One finds that spontaneous alterations to a tiny stretch of chromosome 16 contribute to about 1% of childhood autism cases. Either a deletion or a duplication of this DNA section raises a child's susceptibility to autism and related disorders, report geneticist Mark J. Daly of Massachusetts General Hospital in Boston and his colleagues.

The researchers plan to determine how tweaks to the DNA segment, which contains about 25 genes, promote autism. Their findings appear online and in an upcoming The New England Journal of Medicine.

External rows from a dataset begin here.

(* ===== verification/Lz4.v ===== *)
(** * The LZ4 codecs: src/codec_lz4.c

    lz4-frame streams through LZ4F_*, its encoder by way of a staging buffer and its
    decoder by the loop of FramedDecoder.v; lz4-block gathers its input and works in one
    pass.  liblz4 is the class [Lz4]. *)
From S2P Require Import Prelude Types SizeArith Registry Stream ProcessLoop Frames FramedDecoder.

(** The order of LZ4F_LIST_ERRORS (lz4frame.h). *)
Definition LZ4F_ERROR_parameter_invalid : Z := 4.
Definition LZ4F_ERROR_compressionLevel_invalid : Z := 5.
Definition LZ4F_ERROR_blockChecksum_invalid : Z := 7.
Definition LZ4F_ERROR_allocation_failed : Z := 9.
Definition LZ4F_ERROR_srcSize_tooLarge : Z := 10.
Definition LZ4F_ERROR_frameHeader_incomplete : Z := 12.
Definition LZ4F_ERROR_headerChecksum_invalid : Z := 17.
Definition LZ4F_ERROR_contentChecksum_invalid : Z := 18.

Definition LZ4F_HEADER_SIZE_MAX : Z := 19.
Definition LZ4HC_CLEVEL_MIN : Z := 2.
Definition LZ4HC_CLEVEL_MAX : Z := 12.
Definition LZ4_MAX_INPUT_SIZE : Z := 0x7E000000.

(** The macro LZ4_COMPRESSBOUND (lz4.h). *)
Definition LZ4_compressBound (isize : Z) : Z :=
  if u32 isize >? LZ4_MAX_INPUT_SIZE then 0 else s32 (isize + isize / 255 + 16).

(** The fields of [LZ4F_preferences_t] that are set. *)
Record LZ4F_preferences := mk_prefs {
  compressionLevel : Z;
  contentChecksumFlag : bool;
  contentSize : Z;
}.

(** An LZ4F compression call returns the number of bytes it wrote, which are [lo_out].  The
    block functions return an [int] -- at least 0, the number of bytes written, when they
    succeed -- and the bytes. *)
Class Lz4 := {
  LZ4F_cctx : Type;
  LZ4F_dctx : Type;
  LZ4F_createCompressionContext : Z * LZ4F_cctx;
  LZ4F_createDecompressionContext : Z * LZ4F_dctx;
  LZ4F_resetDecompressionContext : LZ4F_dctx -> LZ4F_dctx;
  LZ4F_compressBegin : LZ4F_cctx -> Z -> LZ4F_preferences -> lib_outcome LZ4F_cctx;
  LZ4F_compressUpdate : LZ4F_cctx -> Z -> bytes -> lib_outcome LZ4F_cctx;
  LZ4F_flush : LZ4F_cctx -> Z -> lib_outcome LZ4F_cctx;
  LZ4F_compressEnd : LZ4F_cctx -> Z -> lib_outcome LZ4F_cctx;
  LZ4F_decompress : LZ4F_dctx -> bytes -> Z -> lib_outcome LZ4F_dctx;
  LZ4F_compressBound : Z -> LZ4F_preferences -> Z;
  LZ4F_compressFrameBound : Z -> LZ4F_preferences -> Z;
  LZ4F_isError : Z -> bool;
  LZ4F_getErrorCode : Z -> Z;
  LZ4_compress_HC : bytes -> Z -> Z -> Z * bytes;
  LZ4_compress_fast : bytes -> Z -> Z -> Z * bytes;
  LZ4_decompress_safe : bytes -> Z -> Z * bytes;
  LZ4_decompress_safe_partial : bytes -> Z -> Z -> Z * bytes;
}.

#[export] Instance lz4_lib `{Lz4} : FrameLib := {|
  fl_ctx := LZ4F_dctx;
  fl_decompress := LZ4F_decompress;
  fl_isError := LZ4F_isError;
|}.

Definition ZU_INT_LZ4F_CHUNK : Z := 64 * 1024.
Definition ZU_INT_LZ4_LEVEL_MIN : Z := -65536.
Definition ZU_INT_LZ4_LEVEL_MAX : Z := LZ4HC_CLEVEL_MAX.
Definition ZU_INT_LZ4_LEVEL_DEFAULT : Z := 1.

(** [realloc]: the old bytes are kept; the new ones are never read before they are
    written. *)
Definition realloc_bytes (p : bytes) (n : Z) : bytes :=
  take (Z.to_nat n) p ++ replicate (Z.to_nat n - length p) 0.

Section lz4.
Context {lz4 : Lz4}.

(** [lz_stage] and [lz_in] are the objects behind the pointers, [stage_cap] and [in_cap]
    bytes long. *)
Record lz4_state := mk_lz4 {
  lz_encoder : bool;
  lz_level : Z;
  lz_cctx : option LZ4F_cctx;
  lz_dctx : option LZ4F_dctx;
  lz_prefs : LZ4F_preferences;
  lz_started : bool;
  lz_ended : bool;
  lz_frames : zu_int_frames;
  lz_stage : bytes;
  lz_stage_cap : Z;
  lz_stage_len : Z;
  lz_stage_pos : Z;
  lz_in : bytes;
  lz_in_cap : Z;
  lz_in_len : Z;
  lz_done : bool;
  lz_max_output : Z;
  lz_has_expected : bool;
  lz_expected : Z;
}.

(** Record updates. *)
Definition lz_set_frame (s : lz4_state) (c : option LZ4F_cctx) (prefs : LZ4F_preferences)
    (started ended : bool) : lz4_state :=
  mk_lz4 (lz_encoder s) (lz_level s) c (lz_dctx s) prefs started ended (lz_frames s)
    (lz_stage s) (lz_stage_cap s) (lz_stage_len s) (lz_stage_pos s)
    (lz_in s) (lz_in_cap s) (lz_in_len s) (lz_done s)
    (lz_max_output s) (lz_has_expected s) (lz_expected s).
Definition lz_set_dctx (s : lz4_state) (d : LZ4F_dctx) (f : zu_int_frames) : lz4_state :=
  mk_lz4 (lz_encoder s) (lz_level s) (lz_cctx s) (Some d) (lz_prefs s) (lz_started s) (lz_ended s) f
    (lz_stage s) (lz_stage_cap s) (lz_stage_len s) (lz_stage_pos s)
    (lz_in s) (lz_in_cap s) (lz_in_len s) (lz_done s)
    (lz_max_output s) (lz_has_expected s) (lz_expected s).
Definition lz_set_stage (s : lz4_state) (stage : bytes) (cap len pos : Z) : lz4_state :=
  mk_lz4 (lz_encoder s) (lz_level s) (lz_cctx s) (lz_dctx s) (lz_prefs s) (lz_started s) (lz_ended s)
    (lz_frames s) stage cap len pos
    (lz_in s) (lz_in_cap s) (lz_in_len s) (lz_done s)
    (lz_max_output s) (lz_has_expected s) (lz_expected s).
Definition lz_set_in (s : lz4_state) (p : bytes) (cap len : Z) : lz4_state :=
  mk_lz4 (lz_encoder s) (lz_level s) (lz_cctx s) (lz_dctx s) (lz_prefs s) (lz_started s) (lz_ended s)
    (lz_frames s) (lz_stage s) (lz_stage_cap s) (lz_stage_len s) (lz_stage_pos s)
    p cap len (lz_done s)
    (lz_max_output s) (lz_has_expected s) (lz_expected s).
Definition lz_set_done (s : lz4_state) (done : bool) : lz4_state :=
  mk_lz4 (lz_encoder s) (lz_level s) (lz_cctx s) (lz_dctx s) (lz_prefs s) (lz_started s) (lz_ended s)
    (lz_frames s) (lz_stage s) (lz_stage_cap s) (lz_stage_len s) (lz_stage_pos s)
    (lz_in s) (lz_in_cap s) (lz_in_len s) done
    (lz_max_output s) (lz_has_expected s) (lz_expected s).
Definition lz_set_level (s : lz4_state) (level : Z) : lz4_state :=
  mk_lz4 (lz_encoder s) level (lz_cctx s) (lz_dctx s) (lz_prefs s) (lz_started s) (lz_ended s)
    (lz_frames s) (lz_stage s) (lz_stage_cap s) (lz_stage_len s) (lz_stage_pos s)
    (lz_in s) (lz_in_cap s) (lz_in_len s) (lz_done s)
    (lz_max_output s) (lz_has_expected s) (lz_expected s).
Definition lz_set_limits (s : lz4_state) (o : zu_decoder_opts) : lz4_state :=
  mk_lz4 (lz_encoder s) (lz_level s) (lz_cctx s) (lz_dctx s) (lz_prefs s) (lz_started s) (lz_ended s)
    (lz_frames s) (lz_stage s) (lz_stage_cap s) (lz_stage_len s) (lz_stage_pos s)
    (lz_in s) (lz_in_cap s) (lz_in_len s) (lz_done s)
    (do_max_output o) (has_flag (do_flags o) ZU_DEC_EXPECTED_SIZE) (do_expected_size o).

(** [calloc(1, sizeof( *s))]. *)
Definition lz4_state_zero (encoder : bool) (level : Z) : lz4_state :=
  mk_lz4 encoder level None None (mk_prefs 0 false 0) false false
    (mk_frames ZU_INT_FRAME_BODY ZU_INT_FRAMES_ZSTD 0 [0; 0; 0; 0] 0 0 false)
    [] 0 0 0 [] 0 0 false 0 false 0.

Definition zu_int_lz4_level (level : Z) : Z :=
  if level =? ZU_LEVEL_DEFAULT then ZU_INT_LZ4_LEVEL_DEFAULT else level.

(** Moves staged bytes into the caller's window; is the stage empty? *)
Definition zu_int_lz4_drain (s : lz4_state) (buf : zu_buffer) : bool * lz4_state * zu_buffer :=
  let pending := lz_stage_len s - lz_stage_pos s in
  let room := avail_out buf in
  let n := if pending <? room then pending else room in
  let '(s, buf) :=
    if n >? 0
    then (lz_set_stage s (lz_stage s) (lz_stage_cap s) (lz_stage_len s) (lz_stage_pos s + n),
          buf_emit buf (sub (lz_stage s) (lz_stage_pos s) n))
    else (s, buf) in
  if lz_stage_pos s =? lz_stage_len s
  then (true, lz_set_stage s (lz_stage s) (lz_stage_cap s) 0 0, buf)
  else (false, s, buf).

(** ** lz4-frame: status mapping *)

Definition zu_int_lz4f_error (s : lz4_state) (r : Z) : zu_status :=
  let e := LZ4F_getErrorCode r in
  if e =? LZ4F_ERROR_allocation_failed then ZU_ERR_MEMORY
  else if (e =? LZ4F_ERROR_blockChecksum_invalid) || (e =? LZ4F_ERROR_headerChecksum_invalid) ||
          (e =? LZ4F_ERROR_contentChecksum_invalid)
  then ZU_ERR_CHECKSUM
  else if e =? LZ4F_ERROR_frameHeader_incomplete then ZU_ERR_TRUNCATED
  else if (e =? LZ4F_ERROR_srcSize_tooLarge) || (e =? LZ4F_ERROR_parameter_invalid) ||
          (e =? LZ4F_ERROR_compressionLevel_invalid)
  then (if lz_encoder s then ZU_ERR_INVALID_ARGUMENT else ZU_ERR_INVALID_DATA)
  else if lz_encoder s then ZU_ERR_INTERNAL else ZU_ERR_INVALID_DATA.

(** ** lz4-frame: encoder *)

Definition zu_int_lz4f_prefs (s : lz4_state) : LZ4F_preferences :=
  mk_prefs (zu_int_lz4_level (lz_level s)) true 0.

Section lifecycle.
Context {alloc : Allocator}.

Definition lz4f_encoder_new (o : zu_encoder_opts) : result lz4_state :=
  if negb (alloc_ok req_state) then Err ZU_ERR_MEMORY
  else
    let s := lz4_state_zero true (eo_level o) in
    let prefs := zu_int_lz4f_prefs s in
    let '(r, c) := LZ4F_createCompressionContext in
    if LZ4F_isError r then Err ZU_ERR_MEMORY
    else
      let cap := LZ4F_compressBound ZU_INT_LZ4F_CHUNK prefs in
      let cap := if cap <? LZ4F_HEADER_SIZE_MAX then LZ4F_HEADER_SIZE_MAX else cap in
      if negb (alloc_ok (req_bytes cap)) then Err ZU_ERR_MEMORY
      else Ok (lz_set_stage (lz_set_frame s (Some c) prefs false false)
                 (replicate (Z.to_nat cap) 0) cap 0 0).

Definition lz4f_decoder_new (o : zu_decoder_opts) : result lz4_state :=
  if negb (alloc_ok req_state) then Err ZU_ERR_MEMORY
  else
    let '(r, d) := LZ4F_createDecompressionContext in
    if LZ4F_isError r then Err ZU_ERR_MEMORY
    else Ok (lz_set_dctx (lz4_state_zero false 0) d (zu_int_frames_init ZU_INT_FRAMES_LZ4 (do_flags o))).

End lifecycle.

Definition lz4f_encoder_reset (s : lz4_state) (o : zu_encoder_opts) : zu_status * lz4_state :=
  match lz_cctx s with
  | None => (ZU_ERR_INVALID_ARGUMENT, s)
  | Some c =>
      let s := if negb (eo_level o =? ZU_LEVEL_DEFAULT) then lz_set_level s (eo_level o) else s in
      let s := lz_set_frame s (lz_cctx s) (zu_int_lz4f_prefs s) false false in
      (ZU_OK, lz_set_stage (lz_set_done s false) (lz_stage s) (lz_stage_cap s) 0 0)
  end.

(** What a round asks liblz4 for, with the flags [started], [ended] and [flushed] after it
    and the input bytes it consumes when the call succeeds; [None] is
    [return ZU_NEED_INPUT]. *)
Definition lz4f_encoder_call (s : lz4_state) (c : LZ4F_cctx) (buf : zu_buffer) (flush : zu_flush)
    (flushed : bool) : option (lib_outcome LZ4F_cctx * LZ4F_preferences * bool * bool * bool * Z) :=
  let n := avail_in buf in
  let cap := lz_stage_cap s in
  let prefs := lz_prefs s in
  if negb (lz_started s)
  then
    let prefs :=
      if is_finish flush then mk_prefs (compressionLevel prefs) (contentChecksumFlag prefs) n
      else prefs in
    Some (LZ4F_compressBegin c cap prefs, prefs, true, lz_ended s, flushed, 0)
  else if n >? 0
  then
    let t := if n <? ZU_INT_LZ4F_CHUNK then n else ZU_INT_LZ4F_CHUNK in
    Some (LZ4F_compressUpdate c cap (sub (src_bytes buf) (src_pos buf) t), prefs, true,
          lz_ended s, flushed, t)
  else if is_finish flush
  then Some (LZ4F_compressEnd c cap, prefs, true, true, flushed, 0)
  else if is_flush flush && negb flushed
  then Some (LZ4F_flush c cap, prefs, true, lz_ended s, true, 0)
  else None.

(** The loop's state is the codec's and [flushed]. *)
Definition lz4f_encoder_round (sf : lz4_state * bool) (buf : zu_buffer) (flush : zu_flush) :
    option zu_status * (lz4_state * bool) * zu_buffer :=
  let '(s, flushed) := sf in
  let '(empty, s, buf) := zu_int_lz4_drain s buf in
  if negb empty then (Some ZU_NEED_OUTPUT, (s, flushed), buf)
  else if lz_done s then (Some ZU_STREAM_END, (s, flushed), buf)
  else if lz_ended s then (Some ZU_STREAM_END, (lz_set_done s true, flushed), buf)
  else
    match lz_cctx s with
    | None => (Some ZU_ERR_INTERNAL, (s, flushed), buf)
    | Some c =>
        match lz4f_encoder_call s c buf flush flushed with
        | None => (Some ZU_NEED_INPUT, (s, flushed), buf)
        | Some (r, prefs, started, ended, flushed, taken) =>
            if LZ4F_isError (lo_ret r)
            then (Some (zu_int_lz4f_error s (lo_ret r)),
                  (lz_set_frame s (Some (lo_next r)) prefs started (lz_ended s), flushed), buf)
            else
              let s := lz_set_frame s (Some (lo_next r)) prefs started ended in
              (None,
               (lz_set_stage s (memcpy_at (lz_stage s) 0 (lo_out r)) (lz_stage_cap s) (lo_ret r) 0,
                flushed),
               buf_consume buf taken)
        end
    end.

(** Each round but the last starts the frame, ends it, flushes once or takes input. *)
Definition lz4f_encoder_measure (sf : lz4_state * bool) (buf : zu_buffer) : Z :=
  avail_in buf + (if lz_started sf.1 then 0 else 1) + (if lz_ended sf.1 then 0 else 1) +
  (if sf.2 then 0 else 1).

Definition lz4f_encoder_fuel (sf : lz4_state * bool) (buf : zu_buffer) : nat :=
  S (Z.to_nat (lz4f_encoder_measure sf buf)).

Definition lz4f_encoder_process (s : lz4_state) (buf : zu_buffer) (flush : zu_flush) :
    zu_status * lz4_state * zu_buffer :=
  let '(st, (s, _), buf) := run_process lz4f_encoder_round lz4f_encoder_fuel (s, false) buf flush in
  (st, s, buf).

(** ** lz4-frame: decoder *)

Definition lz4f_decoder_reset (s : lz4_state) (o : zu_decoder_opts) : zu_status * lz4_state :=
  match lz_dctx s with
  | None => (ZU_ERR_INVALID_ARGUMENT, s)
  | Some d => (ZU_OK, lz_set_dctx s (LZ4F_resetDecompressionContext d)
                        (zu_int_frames_init ZU_INT_FRAMES_LZ4 (do_flags o)))
  end.

Definition lz4f_feed_held (s : lz4_state) (d : LZ4F_dctx) (p : bytes) : zu_status * LZ4F_dctx :=
  let r := LZ4F_decompress d p 0 in
  if LZ4F_isError (lo_ret r) then (zu_int_lz4f_error s (lo_ret r), lo_next r)
  else (if (lo_used r =? zlen p) && (zlen (lo_out r) =? 0) then ZU_OK else ZU_ERR_INTERNAL, lo_next r).

(** The probe as the source writes it; it is [framed_probe]'s. *)
Definition lz4f_probe (s : lz4_state) (d : LZ4F_dctx) : result (Z * Z * bool) * LZ4F_dctx :=
  let r := LZ4F_decompress d [] 1 in
  if LZ4F_isError (lo_ret r) then (Err (zu_int_lz4f_error s (lo_ret r)), lo_next r)
  else (Ok (byte_at (lo_out r) 0, zlen (lo_out r), lo_ret r =? 0), lo_next r).

Lemma lz4f_probe_framed s d : lz4f_probe s d = framed_probe (zu_int_lz4f_error s) d.
Proof. done. Qed.

Definition lz4f_decoder_process (s : lz4_state) (buf : zu_buffer) (flush : zu_flush) :
    zu_status * lz4_state * zu_buffer :=
  match lz_dctx s with
  | None => (ZU_ERR_INTERNAL, s, buf)
  | Some d =>
      let '(st, (f, d), buf) :=
        framed_process (zu_int_lz4f_error s) (lz4f_feed_held s) (lz_frames s, d) buf flush in
      (st, lz_set_dctx s d f, buf)
  end.

Definition lz4f_bound (level n : Z) : result Z :=
  let b := LZ4F_compressFrameBound n (mk_prefs (zu_int_lz4_level level) true n) in
  if LZ4F_isError b then Err ZU_ERR_INVALID_ARGUMENT else Ok b.

End lz4.
(** A new or reset encoder. *)
Definition fenc_new (c0 : LZ4F_cctx) (s : lz4_state) : Prop :=
  lz_cctx s = Some c0 /\ lz_started s = false /\ lz_ended s = false /\ lz_done s = false /\
  stage_ok s /\ lz_stage_len s = 0.

Lemma fenc_new_inv c0 s : fenc_new c0 s -> fenc_inv c0 s [] [].
Proof.
  intros (Ec & Es & Ee & Ed & Hok & El). exists frame_idle.
  split_and!; [|split; [done|by rewrite Ed]|done]. exists c0. split; [done|].
  assert (pending s = []) as ->; [|apply fs_start]. destruct Hok. unfold pending.
  replace (lz_stage_len s - lz_stage_pos s) with 0 by lia. apply sub_0.
Qed.

Lemma fenc_run_inv c0 s0 s taken given :
  fenc_new c0 s0 -> codec_run lz4f_encoder_process s0 s taken given -> fenc_inv c0 s taken given.
Proof.
  intros Hn. apply (codec_run_inv lz4f_encoder_process (fenc_inv c0)); [by apply fenc_new_inv|].
  intros s1 i1 o1 b f st s' b' i o Hinv Hb _ E Hst Hm.
  destruct (fenc_call c0 s1 b i1 o1 f Hinv Hb) as (_ & i' & o' & Hm' & Hp).
  rewrite E in Hm', Hp. cbn [fst snd] in *.
  destruct (moved_unique _ _ _ _ _ _ Hm Hm') as [-> ->].
  destruct st; try done; [|apply Hp]. destruct Hp as (_ & _ & _ & ph & Hp & _). by exists ph.
Qed.

(** C38: the lz4-frame encoder writes one frame of exactly what it took.  After any calls on
    a new or reset encoder, a further call returns within its fuel, and: liblz4 began a
    frame once, was given exactly the consumed bytes in order, and every byte it wrote was
    delivered or is still staged, the stage never overflowing; ZU_NEED_OUTPUT is answered
    only when the window is full; ZU_NEED_INPUT only when all input was taken and nothing
    is staged, never to ZU_FINISH, and to ZU_FLUSH only once the frame was flushed since
    the last input; ZU_STREAM_END only when the end mark, and with it the whole frame, was
    delivered. *)
Theorem lz4f_encoder_frames c0 s0 s taken given b flush :
  fenc_new c0 s0 -> codec_run lz4f_encoder_process s0 s taken given -> buffer_ok b ->
  is_Some (process_loop lz4f_encoder_round (lz4f_encoder_fuel (s, false) b) (s, false) b flush) /\
  let r := lz4f_encoder_process s b flush in
  exists i o, moved b r.2 i o /\ fenc_answer c0 flush r.1.2 r.2 (taken ++ i) (given ++ o) r.1.1.
Proof.
  intros Hn Hrun Hb. apply fenc_call; [|done]. by eapply fenc_run_inv.
Qed.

The group of developmental disorders that includes autism affects as many as 1 in 150 children by age 3.

Daly's team used novel DNA-screening techniques to identify variations in the number of copies of each gene in the genomes of members of 751 families. Each family included two or more children diagnosed with autism or a related disorder, for a total of 1,441 affected youngsters.

Five individuals with autism displayed deletions of the key chromosome 16 segment. No such deletions appeared in their parents, leading the researchers to propose that these DNA alterations occurred during genetic recombination at or shortly after fertilization. …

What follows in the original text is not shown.